**Assigned task**
What is needed is an exact retyping of the records below, from the first line through the line that contains "(LatencyHistogram.BucketIndex v)) ∧".

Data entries
▬▬▬▬▬▬▬▬▬▬

(** After any sequence of [RecordTicks], [Percentile(p)] returns the
    upper bound of the bucket that holds the duration of rank
    max(1, ceil(p * count)) among the recorded ones, [Count] their number and
    [Max] the largest. *)
Theorem percentile_is_rank (freq : Z) (ticks ys : list Z) (p : double) (c v : Z) :
  (0 < freq)%Z → (Z.of_nat (length ticks) < 2 ^ 64)%Z →
  ys ≡ₚ (LatencyHistogram.TicksToNanos freq <$> ticks) → StronglySorted Z.le ys →
  ceil_u64 (fmul p (f_of_Z (Z.of_nat (length ticks)))) = Ok c →
  ys !! (Z.to_nat (Z.max 1 c) - 1) = Some v →
  ∃ h, record_all freq ticks LatencyHistogram.empty = Ok h ∧
    LatencyHistogram.Percentile p h =
      Ok (LatencyHistogram.BucketUpperBound (LatencyHistogram.BucketIndex v)) ∧
    LatencyHistogram.Count h = Z.of_nat (length ticks) ∧ Some (LatencyHistogram.Max h) = last ys.
Proof.
  intros Hf Hlen Hperm Hs Hc Hv.
  destruct (record_all_spec freq ticks [] _ Hf LatencyHistogram.records_empty)
    as (h & -> & Hr); [simpl; lia|].
  rewrite app_nil_r in Hr. set (xs := reverse _) in *.
  assert (length xs = length ticks) as Hxl by (unfold xs; by rewrite length_reverse, length_fmap).
  assert (ys ≡ₚ xs) as Hp by (unfold xs; by rewrite reverse_Permutation).
  assert (Forall (λ x, 0 ≤ x)%Z xs) as Hpos.
  { unfold xs. apply Forall_reverse, Forall_fmap, Forall_true. intros x. simpl.
    by apply LatencyHistogram.TicksToNanos_nonneg. }
  exists h. split; [done|]. pose proof Hr as (_ & _ & Ht & Hm).
  split; [|split; [unfold LatencyHistogram.Count; by rewrite Ht, Hxl|]].
  2:{ unfold LatencyHistogram.Max. rewrite Hm. by eapply max_is_last. }
  pose proof (LatencyHistogram.rank_bucket _ _ _ _ Hp Hs Hpos Hv) as Hrank.
  assert (0 ≤ v)%Z as Hv0.
  { rewrite <-Hp in Hpos. rewrite Forall_lookup in Hpos. exact (Hpos _ _ Hv). }
  pose proof (LatencyHistogram.BucketIndex_range v Hv0).
  unfold LatencyHistogram.Percentile. rewrite Ht, Hxl.
  rewrite (proj2 (Z.eqb_neq _ _)); [|].
  - rewrite Hc. cbn [mbind result_bind].
    replace (Z.max 1 c) with (Z.of_nat (S (Z.to_nat (Z.max 1 c) - 1))) by lia.
    assert (LatencyHistogram.up_to_bucket (Z.of_nat 0) xs = 0) as H0.
    { unfold LatencyHistogram.up_to_bucket. rewrite filter_none; [done|].
      eapply Forall_impl; [exact Hpos|]. intros x Hx%LatencyHistogram.BucketIndex_range. simpl. lia. }
    pose proof (LatencyHistogram.percentile_scan_spec xs h (Z.to_nat LatencyHistogram.kNumBuckets) 0
      (Z.of_nat (S (Z.to_nat (Z.max 1 c) - 1))) v Hr) as Hscan.
    rewrite H0 in Hscan. apply Hscan; [lia|done|lia|done].
  - apply lookup_lt_Some in Hv. rewrite (Permutation_length Hp) in Hv. lia.
Qed.

Lemma percentile_is_rank_witness :
  ∃ h, record_all 1000000000 [900; 70; 1000; 30]%Z LatencyHistogram.empty = Ok h ∧
    LatencyHistogram.Percentile (f_of_decimal false 75 (-2)) h = Ok 903%Z ∧
    LatencyHistogram.Count h = 4%Z ∧ Some (LatencyHistogram.Max h) = Some 1000%Z.
Proof.
  assert ([30; 70; 900; 1000]%Z ≡ₚ (LatencyHistogram.TicksToNanos 1000000000 <$> [900; 70; 1000; 30]%Z))
    as Hp.
  { change (LatencyHistogram.TicksToNanos 1000000000 <$> [900; 70; 1000; 30]%Z)
      with [900; 70; 1000; 30]%Z. solve_Permutation. }
  refine (percentile_is_rank 1000000000 [900; 70; 1000; 30]%Z [30; 70; 900; 1000]%Z
    (f_of_decimal false 75 (-2)) 3 900 ltac:(lia) ltac:(simpl; lia) Hp _ _ _);
    [|vm_compute; reflexivity|reflexivity].
  repeat (constructor; [|repeat constructor; lia]). constructor.
Defined.

(** [TickToTradeStats::Record] adds each interval of the trace, between
    two consecutive stamps and from the first to the last, to its own
    histogram and to no other. *)
Theorem stats_record_correct (freq : Z) (trace : TickToTradeTrace) (s : TickToTradeStats.t)
    (recs : list (list Z)) :
  let hists := λ s, [TickToTradeStats.ws_decode_histogram_ s;
    TickToTradeStats.book_update_histogram_ s; TickToTradeStats.order_lookup_histogram_ s;
    TickToTradeStats.rate_limit_check_histogram_ s; TickToTradeStats.price_format_histogram_ s;
    TickToTradeStats.message_build_histogram_ s; TickToTradeStats.send_histogram_ s;
    TickToTradeStats.tick_to_trade_histogram_ s] in
  (0 < freq)%Z →
  Forall2 LatencyHistogram.records recs (hists s) →
  Forall (λ xs, Z.of_nat (length xs) + 1 < 2 ^ 64)%Z recs →
  ∃ s', TickToTradeStats.Record_ freq trace s = Ok s' ∧
    Forall2 LatencyHistogram.records
      (zip_with (λ i xs, LatencyHistogram.TicksToNanos freq i :: xs)
         (TickToTradeStats.intervals trace) recs) (hists s').
Proof.
  intros hists Hf Hrec Hlen. unfold hists in Hrec.
  repeat match goal with H : Forall2 _ _ (_ :: _) |- _ => apply Forall2_cons_inv_r in H as (?&?&?&?&->) end.
  match goal with H : Forall2 _ _ [] |- _ => apply Forall2_nil_inv_r in H as -> end.
  repeat match goal with H : Forall _ (_ :: _) |- _ => apply Forall_cons in H as [? H] end.
  unfold TickToTradeStats.Record_.
  repeat match goal with
  | H : LatencyHistogram.records ?xs ?h |- context [LatencyHistogram.RecordTicks freq ?t ?h] =>
      destruct (LatencyHistogram.RecordTicks_spec freq t xs h Hf H) as (? & -> & ?);
        [assumption|cbn [mbind result_bind]; clear H]
  end.
  eexists. split; [done|]. simpl. repeat (constructor; [done|]). constructor.
Qed.

Lemma stats_record_correct_witness :
  ∃ s', TickToTradeStats.Record_ 1000000000 (MkTrace 10 20 40 70 110 160 220 290)
          TickToTradeStats.empty = Ok s' ∧
    LatencyHistogram.records [280%Z] (TickToTradeStats.tick_to_trade_histogram_ s').
Proof.
  destruct (stats_record_correct 1000000000 (MkTrace 10 20 40 70 110 160 220 290)
    TickToTradeStats.empty (replicate 8 [])) as (s' & Hs & Hall).
  - lia.
  - repeat (constructor; [apply LatencyHistogram.records_empty|]). constructor.
  - repeat (constructor; [simpl; lia|]). constructor.
  - exists s'. split; [exact Hs|].
    exact (Forall2_lookup_lr _ _ _ 7 _ _ Hall eq_refl eq_refl).
Defined.
(* ===== verification/SbeBbo.v ===== *)
(** * The SBE best-bid-offer feed: okx/marketdata/sbe_bbo.*, sbe_bbo_source.cpp

    [DecodeBboTbt] reads a fixed little-endian layout out of a message;
    [SbeBboSource::OnMessage] drops stale messages and replaces the book by
    the one level on each side that the message carries. *)

From Stdlib Require Import SpecFloat.
From S2P Require Import Prelude Float64 OrderBook Perf.

Module sbe.

Definition kHeaderSize : nat := 8.
Definition kSchemaId : Z := 1.
Definition kBboTbtTemplateId : Z := 1000.
Definition kBboTbtBlockLength : Z := 74.

Record MessageHeader := MkHeader {
  block_length : Z; template_id : Z; schema_id : Z; version : Z }.
Record BboTbt := MkBbo {
  inst_id_code : Z; ts_us : Z; out_time : Z; seq_id : Z;
  ask_px : double; ask_sz : double; bid_px : double; bid_sz : double;
  ask_ord_count : Z; bid_ord_count : Z }.

Definition kBlockLengthOffset : nat := 0.
Definition kTemplateIdOffset : nat := 2.
Definition kSchemaIdOffset : nat := 4.
Definition kVersionOffset : nat := 6.
Definition kInstIdCodeOffset : nat := 0.
Definition kTsUsOffset : nat := 8.
Definition kOutTimeOffset : nat := 16.
Definition kSeqIdOffset : nat := 24.
Definition kAskPxMantissaOffset : nat := 32.
Definition kAskSzMantissaOffset : nat := 40.
Definition kBidPxMantissaOffset : nat := 48.
Definition kBidSzMantissaOffset : nat := 56.
Definition kAskOrdCountOffset : nat := 64.
Definition kBidOrdCountOffset : nat := 68.
Definition kPxExponentOffset : nat := 72.
Definition kSzExponentOffset : nat := 73.

Definition kMinExponent : Z := -18.
Definition kMaxExponent : Z := 18.
Definition kPow10Size : nat := Z.to_nat (kMaxExponent - kMinExponent + 1).

(** One entry of the table: the inner loop multiplies by ten [|exponent|] times. *)
Definition pow10_entry (i : nat) : double :=
  let exponent := (Z.of_nat i + kMinExponent)%Z in
  let magnitude := Nat.iter (Z.to_nat (Z.abs exponent)) (λ m, fmul m (f_of_Z 10)) (f_of_Z 1) in
  if (exponent <? 0)%Z then fdiv (f_of_Z 1) magnitude else magnitude.
Definition MakePow10Table : list double := pow10_entry <$> seq 0 kPow10Size.
Definition kPow10 : list double := Eval vm_compute in MakePow10Table.

(** [Load<T>] for an unsigned [T] of [n] bytes on a little-endian host; a read
    outside the message is undefined behaviour. *)
Fixpoint Load (n : nat) (source : string_view) (offset : nat) : result Z :=
  match n with
  | O => Ok 0%Z
  | S n' =>
      b ← sv_get source offset;
      r ← Load n' source (offset + 1);
      Ok (b + 256 * r)%Z
  end.
(** [Load<T>] for a signed [T] of [n] bytes. *)
Definition LoadS (n : nat) (source : string_view) (offset : nat) : result Z :=
  wrapS (8 * Z.of_nat n) <$> Load n source offset.

Definition ExponentInRange (exponent : Z) : bool :=
  (kMinExponent <=? exponent)%Z && (exponent <=? kMaxExponent)%Z.

Definition Scale (mantissa exponent : Z) : result double :=
  p ← aget kPow10 (Z.to_nat (exponent - kMinExponent));
  Ok (fmul (f_of_Z mantissa) p).

Definition DecodeHeader (message : string_view) : result (option MessageHeader) :=
  if sv_size message <? kHeaderSize then Ok None
  else
    bl ← Load 2 message kBlockLengthOffset;
    tid ← Load 2 message kTemplateIdOffset;
    sid ← Load 2 message kSchemaIdOffset;
    ver ← Load 2 message kVersionOffset;
    Ok (Some (MkHeader bl tid sid ver)).

Definition DecodeBboTbt (message : string_view) : result (option BboTbt) :=
  header ← DecodeHeader message;
  match header with
  | None => Ok None
  | Some header =>
      if negb (schema_id header =? kSchemaId)%Z ||
         negb (template_id header =? kBboTbtTemplateId)%Z then Ok None
      else if (block_length header <? kBboTbtBlockLength)%Z ||
         (Z.of_nat (sv_size message) <? Z.of_nat kHeaderSize + block_length header)%Z then Ok None
      else
        let block := kHeaderSize in
        px_exponent ← LoadS 1 message (block + kPxExponentOffset);
        sz_exponent ← LoadS 1 message (block + kSzExponentOffset);
        if negb (ExponentInRange px_exponent) || negb (ExponentInRange sz_exponent) then Ok None
        else
          inst ← LoadS 8 message (block + kInstIdCodeOffset);
          ts ← LoadS 8 message (block + kTsUsOffset);
          out ← LoadS 8 message (block + kOutTimeOffset);
          seq ← LoadS 8 message (block + kSeqIdOffset);
          apm ← LoadS 8 message (block + kAskPxMantissaOffset);
          apx ← Scale apm px_exponent;
          asm ← LoadS 8 message (block + kAskSzMantissaOffset);
          asz ← Scale asm sz_exponent;
          bpm ← LoadS 8 message (block + kBidPxMantissaOffset);
          bpx ← Scale bpm px_exponent;
          bsm ← LoadS 8 message (block + kBidSzMantissaOffset);
          bsz ← Scale bsm sz_exponent;
          aoc ← LoadS 4 message (block + kAskOrdCountOffset);
          boc ← LoadS 4 message (block + kBidOrdCountOffset);
          Ok (Some (MkBbo inst ts out seq apx asz bpx bsz aoc boc))
  end.

(** ** Loads *)
Lemma Load_Ok n v off :
  sv_wf v → off + n ≤ sv_size v → ∃ z, Load n v off = Ok z.
Proof.
  intros Hwf. revert off. induction n as [|n IH]; intros off Hle; [by eexists|].
  simpl. unfold sv_get. destruct (sv_at_lt v off Hwf) as (c & -> & _); [lia|].
  cbn [mbind result_bind]. destruct (IH (off + 1)) as [z ->]; [lia|]. by eexists.
Qed.
(** A load depends on the text of the message only. *)
Lemma Load_text v v' n off : sv_text v = sv_text v' → Load n v off = Load n v' off.
Proof.
  intros Ht. revert off. induction n as [|n IH]; intros off; [done|].
  simpl. unfold sv_get. by rewrite !sv_at_text, Ht, IH.
Qed.
Lemma DecodeBboTbt_text v v' :
  sv_text v = sv_text v' → sv_size v = sv_size v' → DecodeBboTbt v = DecodeBboTbt v'.
Proof.
  intros Ht Hs. unfold DecodeBboTbt, DecodeHeader, LoadS. rewrite Hs.
  repeat first
    [ reflexivity
    | rewrite (Load_text v v') by exact Ht
    | match goal with |- mbind _ ?r = mbind _ ?r => destruct r; [cbn [mbind result_bind]|reflexivity] end
    | case_match ].
Qed.
Lemma LoadS_Ok n v off :
  sv_wf v → off + n ≤ sv_size v → ∃ z, LoadS n v off = Ok z.
Proof. intros. unfold LoadS. destruct (Load_Ok n v off) as [z ->]; [done..|]. by eexists. Qed.

(** The [n] bytes of an integer, least significant first. *)
Fixpoint le_bytes (n : nat) (z : Z) : list Z :=
  match n with O => [] | S n' => (z mod 256)%Z :: le_bytes n' (z / 256)%Z end.
Lemma length_le_bytes n z : length (le_bytes n z) = n.
Proof. revert z. induction n; intros; simpl; [done|]. by f_equal. Qed.

Lemma Load_le_bytes n v pre z rest :
  sv_text v = pre ++ le_bytes n z ++ rest →
  Load n v (length pre) = Ok (wrapU (8 * Z.of_nat n) z).
Proof.
  revert pre z. induction n as [|n IH]; intros pre z Ht.
  { cbn [Load]. f_equal. change (8 * Z.of_nat 0)%Z with 0%Z. unfold wrapU.
    by rewrite Z.mod_1_r. }
  cbn [Load le_bytes app] in *. unfold sv_get. rewrite sv_at_text, Ht, list_lookup_middle by done.
  cbn [mbind result_bind].
  replace (length pre + 1) with (length (pre ++ [(z mod 256)%Z])) by (rewrite length_app; done).
  rewrite (IH _ (z / 256)%Z) by (by rewrite Ht, <-app_assoc). cbn [mbind result_bind]. f_equal.
  unfold wrapU. replace (8 * Z.of_nat (S n))%Z with (8 + 8 * Z.of_nat n)%Z by lia.
  rewrite Z.pow_add_r by lia. change (2 ^ 8)%Z with 256%Z.
  rewrite (Z.rem_mul_r z 256) by (try apply Z.pow_nonzero; lia). lia.
Qed.
Lemma wrapS_wrapU w z : (0 < w)%Z → wrapS w (wrapU w z) = wrapS w z.
Proof.
  intros. unfold wrapS, wrapU. by rewrite Zplus_mod_idemp_l.
Qed.
Lemma wrapS_small w z :
  (0 < w)%Z → (- 2 ^ (w - 1) ≤ z < 2 ^ (w - 1))%Z → wrapS w z = z.
Proof.
  intros Hw Hz. unfold wrapS.
  assert (2 ^ w = 2 * 2 ^ (w - 1))%Z.
  { rewrite <-(Z.pow_succ_r 2 (w - 1)) by lia. f_equal. lia. }
  rewrite Z.mod_small by lia. lia.
Qed.
Lemma LoadS_le_bytes n v pre z rest :
  n ≠ 0 → sv_text v = pre ++ le_bytes n z ++ rest →
  (- 2 ^ (8 * Z.of_nat n - 1) ≤ z < 2 ^ (8 * Z.of_nat n - 1))%Z →
  LoadS n v (length pre) = Ok z.
Proof.
  intros Hn Ht Hz. unfold LoadS. rewrite (Load_le_bytes _ _ _ _ _ Ht). simpl. f_equal.
  rewrite wrapS_wrapU, wrapS_small by lia. done.
Qed.

(** ** Scaling *)
Lemma kPow10_table : kPow10 = MakePow10Table.
Proof. vm_compute. reflexivity. Qed.
(** Each entry of the table is the double nearest to its power of ten. *)
Lemma kPow10_nearest :
  kPow10 = (λ i, f_of_decimal false 1 (Z.of_nat i + kMinExponent)) <$> seq 0 kPow10Size.
Proof. vm_compute. reflexivity. Qed.
Lemma kPow10_finite i p : kPow10 !! i = Some p → ∃ m e, p = S754_finite false m e.
Proof.
  intros H. assert (Forall (λ p, match p with S754_finite false _ _ => True | _ => False end) kPow10)
    as Hall by (repeat constructor).
  rewrite Forall_lookup in Hall. specialize (Hall _ _ H). destruct p as [| | |[] m e]; naive_solver.
Qed.
Lemma Scale_spec m e :
  ExponentInRange e = true →
  ∃ x, Scale m e = Ok x ∧ is_nan x = false ∧ x = fmul (f_of_Z m) (f_of_decimal false 1 e).
Proof.
  intros He. unfold ExponentInRange, kMinExponent, kMaxExponent in He. unfold Scale.
  assert (Z.to_nat (e - kMinExponent) < kPow10Size) as Hi
    by (change kPow10Size with 37; unfold kMinExponent; lia).
  assert (kPow10 !! Z.to_nat (e - kMinExponent) = Some (f_of_decimal false 1 e)) as Hp.
  { rewrite kPow10_nearest, list_lookup_fmap, lookup_seq_lt by done.
    cbn [fmap option_fmap option_map]. unfold kMinExponent.
    by replace (Z.of_nat (0 + Z.to_nat (e - -18)) + -18)%Z with e by lia. }
  rewrite (aget_Some _ _ _ Hp). cbn [mbind result_bind]. eexists. split_and!; [done| |done].
  apply kPow10_finite in Hp as (? & ? & ->). apply fmul_number, f_of_Z_number.
Qed.

(** ** The wire format

    A bbo-tbt message (template 1000 of schema 1) as its schema lays it out: the
    fields with their widths in bytes, in order. *)
Record wire := MkWire {
  w_block_length : Z; w_version : Z;
  w_inst_id_code : Z; w_ts_us : Z; w_out_time : Z; w_seq_id : Z;
  w_ask_px : Z; w_ask_sz : Z; w_bid_px : Z; w_bid_sz : Z;
  w_ask_ord_count : Z; w_bid_ord_count : Z; w_px_exponent : Z; w_sz_exponent : Z }.
Definition wire_fields (w : wire) : list (nat * Z) :=
  [(2, w_block_length w); (2, 1000%Z); (2, 1%Z); (2, w_version w);
   (8, w_inst_id_code w); (8, w_ts_us w); (8, w_out_time w); (8, w_seq_id w);
   (8, w_ask_px w); (8, w_ask_sz w); (8, w_bid_px w); (8, w_bid_sz w);
   (4, w_ask_ord_count w); (4, w_bid_ord_count w); (1, w_px_exponent w); (1, w_sz_exponent w)].
Fixpoint wire_bytes (fs : list (nat * Z)) : list Z :=
  match fs with [] => [] | (n, z) :: fs' => le_bytes n z ++ wire_bytes fs' end.
Definition offset_of (i : nat) (fs : list (nat * Z)) : nat := sum_list (fst <$> take i fs).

▬▬▬▬▬▬▬▬▬▬

**Response**
(** After any sequence of [RecordTicks], [Percentile(p)] returns the
    upper bound of the bucket that holds the duration of rank
    max(1, ceil(p * count)) among the recorded ones, [Count] their number and
    [Max] the largest. *)
Theorem percentile_is_rank (freq : Z) (ticks ys : list Z) (p : double) (c v : Z) :
  (0 < freq)%Z → (Z.of_nat (length ticks) < 2 ^ 64)%Z →
  ys ≡ₚ (LatencyHistogram.TicksToNanos freq <$> ticks) → StronglySorted Z.le ys →
  ceil_u64 (fmul p (f_of_Z (Z.of_nat (length ticks)))) = Ok c →
  ys !! (Z.to_nat (Z.max 1 c) - 1) = Some v →
  ∃ h, record_all freq ticks LatencyHistogram.empty = Ok h ∧
    LatencyHistogram.Percentile p h =
      Ok (LatencyHistogram.BucketUpperBound (LatencyHistogram.BucketIndex v)) ∧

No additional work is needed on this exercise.